Stored data entries:
○ ○ ○ ○

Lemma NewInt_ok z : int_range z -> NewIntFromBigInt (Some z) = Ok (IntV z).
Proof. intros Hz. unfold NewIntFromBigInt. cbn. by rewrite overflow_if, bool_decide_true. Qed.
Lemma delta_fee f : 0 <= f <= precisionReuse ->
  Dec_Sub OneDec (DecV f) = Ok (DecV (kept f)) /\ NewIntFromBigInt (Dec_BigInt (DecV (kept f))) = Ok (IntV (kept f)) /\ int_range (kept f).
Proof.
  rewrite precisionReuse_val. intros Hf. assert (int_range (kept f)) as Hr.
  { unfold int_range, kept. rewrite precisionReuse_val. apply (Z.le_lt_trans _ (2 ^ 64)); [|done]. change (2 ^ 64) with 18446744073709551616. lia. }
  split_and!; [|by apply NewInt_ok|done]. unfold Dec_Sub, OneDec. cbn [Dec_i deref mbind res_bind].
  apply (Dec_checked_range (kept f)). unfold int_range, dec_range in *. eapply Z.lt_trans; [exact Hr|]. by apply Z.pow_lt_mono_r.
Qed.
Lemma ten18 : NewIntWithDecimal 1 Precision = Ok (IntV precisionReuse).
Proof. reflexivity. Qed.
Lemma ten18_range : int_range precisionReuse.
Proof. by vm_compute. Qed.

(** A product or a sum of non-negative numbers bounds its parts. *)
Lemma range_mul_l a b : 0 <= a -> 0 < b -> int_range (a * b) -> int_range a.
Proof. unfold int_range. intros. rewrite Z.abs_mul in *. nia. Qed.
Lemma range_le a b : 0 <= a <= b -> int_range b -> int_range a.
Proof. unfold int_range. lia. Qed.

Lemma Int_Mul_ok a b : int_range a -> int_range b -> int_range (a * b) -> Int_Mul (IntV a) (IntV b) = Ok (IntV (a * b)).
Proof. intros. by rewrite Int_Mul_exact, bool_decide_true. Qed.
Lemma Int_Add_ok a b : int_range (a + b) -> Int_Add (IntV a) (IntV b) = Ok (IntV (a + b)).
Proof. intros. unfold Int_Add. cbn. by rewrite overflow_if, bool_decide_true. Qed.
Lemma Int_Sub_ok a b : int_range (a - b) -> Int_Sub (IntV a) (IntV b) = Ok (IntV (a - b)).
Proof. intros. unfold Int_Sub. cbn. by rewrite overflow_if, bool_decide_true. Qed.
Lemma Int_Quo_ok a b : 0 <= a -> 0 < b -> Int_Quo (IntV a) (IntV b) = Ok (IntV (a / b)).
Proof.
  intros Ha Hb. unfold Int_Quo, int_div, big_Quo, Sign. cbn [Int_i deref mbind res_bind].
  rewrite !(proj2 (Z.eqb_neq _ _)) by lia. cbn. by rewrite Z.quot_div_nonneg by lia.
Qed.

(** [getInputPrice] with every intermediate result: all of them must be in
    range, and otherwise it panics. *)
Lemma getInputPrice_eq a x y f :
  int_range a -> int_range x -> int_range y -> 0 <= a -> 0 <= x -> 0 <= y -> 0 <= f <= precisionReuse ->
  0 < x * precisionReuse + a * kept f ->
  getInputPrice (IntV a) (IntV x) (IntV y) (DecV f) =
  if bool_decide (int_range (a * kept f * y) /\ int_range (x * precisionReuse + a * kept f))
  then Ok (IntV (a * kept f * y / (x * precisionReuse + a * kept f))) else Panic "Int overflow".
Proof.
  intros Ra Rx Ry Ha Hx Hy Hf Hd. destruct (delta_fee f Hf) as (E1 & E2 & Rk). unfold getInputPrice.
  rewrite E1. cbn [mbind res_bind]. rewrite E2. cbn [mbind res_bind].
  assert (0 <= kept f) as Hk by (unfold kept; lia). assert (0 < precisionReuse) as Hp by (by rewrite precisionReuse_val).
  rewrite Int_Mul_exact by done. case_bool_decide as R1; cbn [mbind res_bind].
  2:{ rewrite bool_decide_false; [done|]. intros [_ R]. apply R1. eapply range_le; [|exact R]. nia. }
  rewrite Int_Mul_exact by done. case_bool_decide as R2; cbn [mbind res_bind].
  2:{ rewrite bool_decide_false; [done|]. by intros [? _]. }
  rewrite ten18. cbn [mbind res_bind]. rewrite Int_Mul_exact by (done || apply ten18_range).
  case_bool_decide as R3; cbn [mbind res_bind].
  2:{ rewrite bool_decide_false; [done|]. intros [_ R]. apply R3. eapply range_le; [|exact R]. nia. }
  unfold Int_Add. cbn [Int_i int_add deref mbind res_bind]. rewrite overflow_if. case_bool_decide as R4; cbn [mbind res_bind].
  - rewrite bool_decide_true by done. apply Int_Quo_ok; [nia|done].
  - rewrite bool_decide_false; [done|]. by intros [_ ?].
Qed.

○ ○ ○ ○

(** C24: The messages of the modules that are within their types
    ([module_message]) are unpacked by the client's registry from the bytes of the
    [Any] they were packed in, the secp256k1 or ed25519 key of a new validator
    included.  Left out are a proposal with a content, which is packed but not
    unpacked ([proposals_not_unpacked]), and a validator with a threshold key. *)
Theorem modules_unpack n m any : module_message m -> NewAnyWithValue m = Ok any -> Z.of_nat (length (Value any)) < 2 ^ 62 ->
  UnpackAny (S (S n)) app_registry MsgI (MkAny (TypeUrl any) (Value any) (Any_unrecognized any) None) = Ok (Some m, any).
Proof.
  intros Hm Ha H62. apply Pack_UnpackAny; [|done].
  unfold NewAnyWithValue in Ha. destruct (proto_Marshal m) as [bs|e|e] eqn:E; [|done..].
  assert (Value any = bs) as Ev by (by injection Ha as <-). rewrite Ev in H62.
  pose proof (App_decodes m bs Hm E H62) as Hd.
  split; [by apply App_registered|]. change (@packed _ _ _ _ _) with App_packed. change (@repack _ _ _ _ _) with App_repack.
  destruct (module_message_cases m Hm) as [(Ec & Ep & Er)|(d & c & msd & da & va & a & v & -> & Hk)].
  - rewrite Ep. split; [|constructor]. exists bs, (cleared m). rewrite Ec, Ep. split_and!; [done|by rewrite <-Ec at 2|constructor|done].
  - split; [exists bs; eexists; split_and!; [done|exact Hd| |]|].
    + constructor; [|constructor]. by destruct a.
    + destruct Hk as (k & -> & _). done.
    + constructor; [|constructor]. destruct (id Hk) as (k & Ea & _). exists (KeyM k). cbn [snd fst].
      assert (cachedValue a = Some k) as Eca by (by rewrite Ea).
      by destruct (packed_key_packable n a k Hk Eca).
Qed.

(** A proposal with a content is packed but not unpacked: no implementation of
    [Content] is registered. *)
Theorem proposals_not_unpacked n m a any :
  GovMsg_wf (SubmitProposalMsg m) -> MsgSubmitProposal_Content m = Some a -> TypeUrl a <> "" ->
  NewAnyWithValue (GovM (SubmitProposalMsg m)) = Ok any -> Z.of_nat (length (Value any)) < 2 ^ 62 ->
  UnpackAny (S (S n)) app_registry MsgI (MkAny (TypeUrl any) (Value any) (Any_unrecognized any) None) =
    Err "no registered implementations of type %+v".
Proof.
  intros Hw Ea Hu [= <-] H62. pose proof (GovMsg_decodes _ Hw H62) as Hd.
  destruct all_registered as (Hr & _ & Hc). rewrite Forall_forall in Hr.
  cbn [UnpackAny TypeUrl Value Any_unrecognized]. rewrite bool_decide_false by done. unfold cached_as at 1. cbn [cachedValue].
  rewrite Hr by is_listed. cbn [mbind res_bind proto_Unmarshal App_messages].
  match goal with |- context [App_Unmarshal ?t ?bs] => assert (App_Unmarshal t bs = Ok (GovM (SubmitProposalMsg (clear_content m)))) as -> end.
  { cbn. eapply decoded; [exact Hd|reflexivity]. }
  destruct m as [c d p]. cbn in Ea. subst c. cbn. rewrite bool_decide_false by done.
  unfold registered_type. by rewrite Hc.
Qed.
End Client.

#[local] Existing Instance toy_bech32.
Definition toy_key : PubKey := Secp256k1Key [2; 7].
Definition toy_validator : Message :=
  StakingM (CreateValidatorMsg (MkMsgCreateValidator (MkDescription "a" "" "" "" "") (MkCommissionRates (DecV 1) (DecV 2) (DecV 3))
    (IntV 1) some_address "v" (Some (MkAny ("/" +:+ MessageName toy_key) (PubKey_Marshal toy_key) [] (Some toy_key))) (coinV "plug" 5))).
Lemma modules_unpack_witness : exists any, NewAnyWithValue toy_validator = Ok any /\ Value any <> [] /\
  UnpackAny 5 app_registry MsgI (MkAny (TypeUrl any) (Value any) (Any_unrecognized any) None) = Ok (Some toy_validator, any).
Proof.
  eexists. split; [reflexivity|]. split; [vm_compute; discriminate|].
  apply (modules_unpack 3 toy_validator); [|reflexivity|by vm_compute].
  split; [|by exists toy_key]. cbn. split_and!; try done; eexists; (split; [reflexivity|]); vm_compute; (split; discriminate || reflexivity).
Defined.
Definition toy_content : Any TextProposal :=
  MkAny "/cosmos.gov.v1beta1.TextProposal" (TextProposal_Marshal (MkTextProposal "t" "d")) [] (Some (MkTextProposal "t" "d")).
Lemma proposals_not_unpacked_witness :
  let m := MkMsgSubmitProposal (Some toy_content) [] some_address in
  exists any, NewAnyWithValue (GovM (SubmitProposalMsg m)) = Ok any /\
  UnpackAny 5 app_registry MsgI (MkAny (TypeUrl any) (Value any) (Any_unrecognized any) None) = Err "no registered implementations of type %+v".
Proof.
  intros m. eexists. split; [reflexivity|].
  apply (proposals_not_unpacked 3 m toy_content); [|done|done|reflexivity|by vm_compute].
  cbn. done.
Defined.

○ ○ ○ ○

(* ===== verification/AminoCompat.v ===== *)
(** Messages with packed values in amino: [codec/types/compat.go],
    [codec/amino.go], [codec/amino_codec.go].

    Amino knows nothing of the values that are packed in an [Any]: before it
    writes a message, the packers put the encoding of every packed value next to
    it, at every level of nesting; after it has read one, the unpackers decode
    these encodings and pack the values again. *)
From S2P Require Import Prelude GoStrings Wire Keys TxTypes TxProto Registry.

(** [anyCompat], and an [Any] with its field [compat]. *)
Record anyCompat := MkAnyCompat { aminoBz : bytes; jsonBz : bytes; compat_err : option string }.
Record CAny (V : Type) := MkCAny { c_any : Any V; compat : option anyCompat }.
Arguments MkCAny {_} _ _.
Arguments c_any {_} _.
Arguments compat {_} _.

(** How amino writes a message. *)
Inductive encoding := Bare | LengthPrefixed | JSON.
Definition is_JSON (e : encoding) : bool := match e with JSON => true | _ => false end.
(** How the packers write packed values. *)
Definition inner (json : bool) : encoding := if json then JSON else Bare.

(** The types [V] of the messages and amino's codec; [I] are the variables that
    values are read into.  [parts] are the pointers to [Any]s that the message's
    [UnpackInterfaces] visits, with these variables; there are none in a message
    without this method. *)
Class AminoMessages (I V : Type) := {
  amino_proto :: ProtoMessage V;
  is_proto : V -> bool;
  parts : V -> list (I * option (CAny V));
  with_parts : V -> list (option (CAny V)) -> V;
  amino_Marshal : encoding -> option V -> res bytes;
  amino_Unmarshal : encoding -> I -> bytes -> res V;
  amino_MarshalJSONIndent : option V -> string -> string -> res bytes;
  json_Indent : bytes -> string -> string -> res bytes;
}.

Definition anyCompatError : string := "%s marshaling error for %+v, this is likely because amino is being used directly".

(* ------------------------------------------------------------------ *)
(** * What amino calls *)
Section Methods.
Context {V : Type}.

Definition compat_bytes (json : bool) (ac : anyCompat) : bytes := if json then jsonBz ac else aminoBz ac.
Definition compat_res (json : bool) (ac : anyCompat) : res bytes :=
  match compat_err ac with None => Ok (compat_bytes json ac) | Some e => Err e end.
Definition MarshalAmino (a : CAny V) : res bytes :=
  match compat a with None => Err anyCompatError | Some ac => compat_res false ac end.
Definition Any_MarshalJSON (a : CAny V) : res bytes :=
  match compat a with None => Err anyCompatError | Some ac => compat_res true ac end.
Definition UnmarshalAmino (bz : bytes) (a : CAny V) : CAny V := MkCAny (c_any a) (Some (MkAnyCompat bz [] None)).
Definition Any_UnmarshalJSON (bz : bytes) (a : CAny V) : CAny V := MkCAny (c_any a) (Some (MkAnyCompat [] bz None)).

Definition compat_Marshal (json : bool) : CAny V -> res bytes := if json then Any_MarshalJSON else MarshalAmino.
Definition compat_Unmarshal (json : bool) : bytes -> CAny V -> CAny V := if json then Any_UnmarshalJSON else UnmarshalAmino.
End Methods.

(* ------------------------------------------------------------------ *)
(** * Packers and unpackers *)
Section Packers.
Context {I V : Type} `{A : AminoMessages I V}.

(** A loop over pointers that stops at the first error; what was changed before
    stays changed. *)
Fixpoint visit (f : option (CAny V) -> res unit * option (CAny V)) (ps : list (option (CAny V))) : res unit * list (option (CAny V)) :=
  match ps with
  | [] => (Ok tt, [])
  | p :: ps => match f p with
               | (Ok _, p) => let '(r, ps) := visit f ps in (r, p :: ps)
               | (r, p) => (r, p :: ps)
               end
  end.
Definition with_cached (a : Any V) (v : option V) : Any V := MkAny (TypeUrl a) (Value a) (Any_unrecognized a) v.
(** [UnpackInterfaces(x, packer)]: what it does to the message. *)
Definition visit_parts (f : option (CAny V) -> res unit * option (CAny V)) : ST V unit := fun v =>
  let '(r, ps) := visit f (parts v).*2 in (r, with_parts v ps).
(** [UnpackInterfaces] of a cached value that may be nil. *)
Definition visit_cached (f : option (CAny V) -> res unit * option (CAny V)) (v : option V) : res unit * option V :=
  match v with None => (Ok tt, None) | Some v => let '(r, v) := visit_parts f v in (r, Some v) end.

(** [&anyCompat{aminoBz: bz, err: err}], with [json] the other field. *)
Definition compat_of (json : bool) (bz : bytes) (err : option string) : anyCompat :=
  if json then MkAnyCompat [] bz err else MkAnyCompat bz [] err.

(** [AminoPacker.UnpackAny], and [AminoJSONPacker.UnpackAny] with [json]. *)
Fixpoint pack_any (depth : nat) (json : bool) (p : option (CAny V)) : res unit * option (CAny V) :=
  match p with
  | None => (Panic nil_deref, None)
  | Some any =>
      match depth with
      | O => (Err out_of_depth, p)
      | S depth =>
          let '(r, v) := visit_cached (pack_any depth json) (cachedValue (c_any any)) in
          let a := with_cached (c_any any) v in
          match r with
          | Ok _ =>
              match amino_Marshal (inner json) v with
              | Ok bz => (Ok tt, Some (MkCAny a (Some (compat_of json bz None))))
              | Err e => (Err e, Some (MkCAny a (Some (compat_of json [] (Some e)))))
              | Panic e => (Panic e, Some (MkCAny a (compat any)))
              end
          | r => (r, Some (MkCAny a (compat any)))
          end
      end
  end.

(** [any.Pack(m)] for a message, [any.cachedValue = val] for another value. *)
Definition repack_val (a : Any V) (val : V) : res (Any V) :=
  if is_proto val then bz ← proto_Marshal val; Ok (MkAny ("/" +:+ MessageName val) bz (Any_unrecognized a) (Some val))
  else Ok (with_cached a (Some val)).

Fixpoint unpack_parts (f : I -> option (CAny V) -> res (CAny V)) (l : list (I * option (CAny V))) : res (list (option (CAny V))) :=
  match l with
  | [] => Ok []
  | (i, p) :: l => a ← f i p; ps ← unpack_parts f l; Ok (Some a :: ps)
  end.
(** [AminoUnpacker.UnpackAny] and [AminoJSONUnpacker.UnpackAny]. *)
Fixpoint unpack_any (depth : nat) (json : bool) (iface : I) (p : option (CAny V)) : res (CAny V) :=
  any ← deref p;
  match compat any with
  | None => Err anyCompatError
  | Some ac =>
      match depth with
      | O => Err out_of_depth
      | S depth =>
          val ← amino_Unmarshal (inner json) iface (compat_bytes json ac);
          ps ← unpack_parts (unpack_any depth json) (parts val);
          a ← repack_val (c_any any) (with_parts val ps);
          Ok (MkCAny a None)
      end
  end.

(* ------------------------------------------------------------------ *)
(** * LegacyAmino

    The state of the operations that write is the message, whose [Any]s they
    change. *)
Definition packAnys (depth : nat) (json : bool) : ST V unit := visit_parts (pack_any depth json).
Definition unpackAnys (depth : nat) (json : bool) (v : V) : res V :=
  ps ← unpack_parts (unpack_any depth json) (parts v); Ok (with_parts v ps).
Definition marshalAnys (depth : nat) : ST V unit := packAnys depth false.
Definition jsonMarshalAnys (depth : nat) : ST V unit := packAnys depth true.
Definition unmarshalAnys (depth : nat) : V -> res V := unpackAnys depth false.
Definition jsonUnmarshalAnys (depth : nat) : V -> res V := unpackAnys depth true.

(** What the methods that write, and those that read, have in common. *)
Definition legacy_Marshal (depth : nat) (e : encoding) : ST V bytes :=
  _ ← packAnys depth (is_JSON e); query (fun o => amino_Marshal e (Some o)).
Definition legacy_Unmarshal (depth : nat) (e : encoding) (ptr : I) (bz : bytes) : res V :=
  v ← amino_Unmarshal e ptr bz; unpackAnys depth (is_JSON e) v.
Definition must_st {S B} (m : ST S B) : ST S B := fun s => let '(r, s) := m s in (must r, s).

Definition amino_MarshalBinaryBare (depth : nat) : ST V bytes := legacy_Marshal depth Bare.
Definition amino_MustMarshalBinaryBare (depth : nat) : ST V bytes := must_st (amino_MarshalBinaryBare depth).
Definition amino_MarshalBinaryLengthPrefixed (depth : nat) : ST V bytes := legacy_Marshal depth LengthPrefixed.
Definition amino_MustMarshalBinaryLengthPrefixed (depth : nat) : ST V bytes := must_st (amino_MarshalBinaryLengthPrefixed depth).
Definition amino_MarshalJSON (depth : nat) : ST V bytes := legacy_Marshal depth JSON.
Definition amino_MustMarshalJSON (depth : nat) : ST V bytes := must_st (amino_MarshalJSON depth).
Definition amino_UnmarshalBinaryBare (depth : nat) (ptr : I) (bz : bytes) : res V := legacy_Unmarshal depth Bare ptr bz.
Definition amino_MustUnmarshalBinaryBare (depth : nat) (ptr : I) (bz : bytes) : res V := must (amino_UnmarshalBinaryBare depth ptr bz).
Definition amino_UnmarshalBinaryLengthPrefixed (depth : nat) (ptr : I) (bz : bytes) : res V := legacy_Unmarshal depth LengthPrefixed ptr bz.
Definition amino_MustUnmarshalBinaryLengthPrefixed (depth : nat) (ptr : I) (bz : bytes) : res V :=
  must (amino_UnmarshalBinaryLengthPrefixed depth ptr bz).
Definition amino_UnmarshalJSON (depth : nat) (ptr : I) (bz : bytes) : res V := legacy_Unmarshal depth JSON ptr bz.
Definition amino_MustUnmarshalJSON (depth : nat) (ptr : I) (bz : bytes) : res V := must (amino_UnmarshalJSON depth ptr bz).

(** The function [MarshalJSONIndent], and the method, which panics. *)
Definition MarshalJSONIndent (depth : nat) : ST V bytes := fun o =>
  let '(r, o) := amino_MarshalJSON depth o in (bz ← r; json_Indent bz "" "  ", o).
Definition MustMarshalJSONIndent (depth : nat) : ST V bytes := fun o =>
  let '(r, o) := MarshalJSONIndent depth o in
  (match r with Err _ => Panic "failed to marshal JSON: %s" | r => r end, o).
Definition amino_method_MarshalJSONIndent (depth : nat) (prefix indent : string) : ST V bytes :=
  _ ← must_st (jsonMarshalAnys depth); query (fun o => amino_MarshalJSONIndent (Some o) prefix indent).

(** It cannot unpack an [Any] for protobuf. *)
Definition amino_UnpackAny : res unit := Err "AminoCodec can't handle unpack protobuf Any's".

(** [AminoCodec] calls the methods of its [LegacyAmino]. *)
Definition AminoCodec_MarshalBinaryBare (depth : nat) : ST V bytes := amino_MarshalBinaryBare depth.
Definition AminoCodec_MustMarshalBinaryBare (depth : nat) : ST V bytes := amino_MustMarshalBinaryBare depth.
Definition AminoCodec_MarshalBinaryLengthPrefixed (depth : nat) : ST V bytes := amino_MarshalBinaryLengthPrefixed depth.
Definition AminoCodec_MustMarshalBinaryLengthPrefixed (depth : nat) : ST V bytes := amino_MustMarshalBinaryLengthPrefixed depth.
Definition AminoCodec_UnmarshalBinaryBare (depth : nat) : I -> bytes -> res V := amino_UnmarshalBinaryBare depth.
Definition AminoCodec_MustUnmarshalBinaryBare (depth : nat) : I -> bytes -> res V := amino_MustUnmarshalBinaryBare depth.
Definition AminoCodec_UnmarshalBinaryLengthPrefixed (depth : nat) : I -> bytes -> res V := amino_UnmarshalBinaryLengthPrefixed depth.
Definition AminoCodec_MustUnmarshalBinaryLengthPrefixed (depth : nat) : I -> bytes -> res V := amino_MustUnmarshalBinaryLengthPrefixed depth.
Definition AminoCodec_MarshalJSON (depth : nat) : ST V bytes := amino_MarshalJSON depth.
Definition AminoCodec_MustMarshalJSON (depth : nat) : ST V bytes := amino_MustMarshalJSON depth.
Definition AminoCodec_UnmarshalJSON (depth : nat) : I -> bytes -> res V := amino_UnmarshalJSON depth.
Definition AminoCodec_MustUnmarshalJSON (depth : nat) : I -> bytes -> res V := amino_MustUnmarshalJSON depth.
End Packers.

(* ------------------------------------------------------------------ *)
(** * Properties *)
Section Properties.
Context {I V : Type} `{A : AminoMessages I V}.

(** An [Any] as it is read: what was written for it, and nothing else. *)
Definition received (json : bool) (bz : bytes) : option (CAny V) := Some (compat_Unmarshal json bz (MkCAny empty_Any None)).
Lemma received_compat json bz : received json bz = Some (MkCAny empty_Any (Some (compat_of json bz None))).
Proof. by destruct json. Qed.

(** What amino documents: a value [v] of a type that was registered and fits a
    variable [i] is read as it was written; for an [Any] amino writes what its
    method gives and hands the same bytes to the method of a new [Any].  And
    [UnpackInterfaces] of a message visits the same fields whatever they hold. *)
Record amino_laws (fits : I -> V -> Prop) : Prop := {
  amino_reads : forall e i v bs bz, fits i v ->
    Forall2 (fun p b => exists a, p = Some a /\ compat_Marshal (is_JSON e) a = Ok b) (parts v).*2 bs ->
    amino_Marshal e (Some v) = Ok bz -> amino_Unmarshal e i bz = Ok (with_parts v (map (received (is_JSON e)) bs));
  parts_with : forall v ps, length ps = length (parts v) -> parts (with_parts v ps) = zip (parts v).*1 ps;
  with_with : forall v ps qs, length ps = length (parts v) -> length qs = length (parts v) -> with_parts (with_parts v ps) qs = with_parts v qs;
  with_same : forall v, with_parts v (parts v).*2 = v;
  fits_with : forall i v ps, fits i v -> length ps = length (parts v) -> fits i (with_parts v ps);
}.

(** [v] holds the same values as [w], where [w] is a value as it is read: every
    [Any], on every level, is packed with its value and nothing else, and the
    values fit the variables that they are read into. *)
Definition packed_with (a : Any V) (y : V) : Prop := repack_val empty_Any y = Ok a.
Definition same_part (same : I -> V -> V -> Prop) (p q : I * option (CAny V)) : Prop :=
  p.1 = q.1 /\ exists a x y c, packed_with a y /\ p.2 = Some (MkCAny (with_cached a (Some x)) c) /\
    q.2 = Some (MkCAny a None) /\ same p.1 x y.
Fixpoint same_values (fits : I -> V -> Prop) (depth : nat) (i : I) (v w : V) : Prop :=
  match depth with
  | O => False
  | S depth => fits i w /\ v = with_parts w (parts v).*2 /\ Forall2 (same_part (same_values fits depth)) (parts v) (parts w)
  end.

○ ○ ○ ○

• _What this task involves_
Return every line above that contains the word "discriminate".

• _Solution_
  eexists. split; [reflexivity|]. split; [vm_compute; discriminate|].
  split; [|by exists toy_key]. cbn. split_and!; try done; eexists; (split; [reflexivity|]); vm_compute; (split; discriminate || reflexivity).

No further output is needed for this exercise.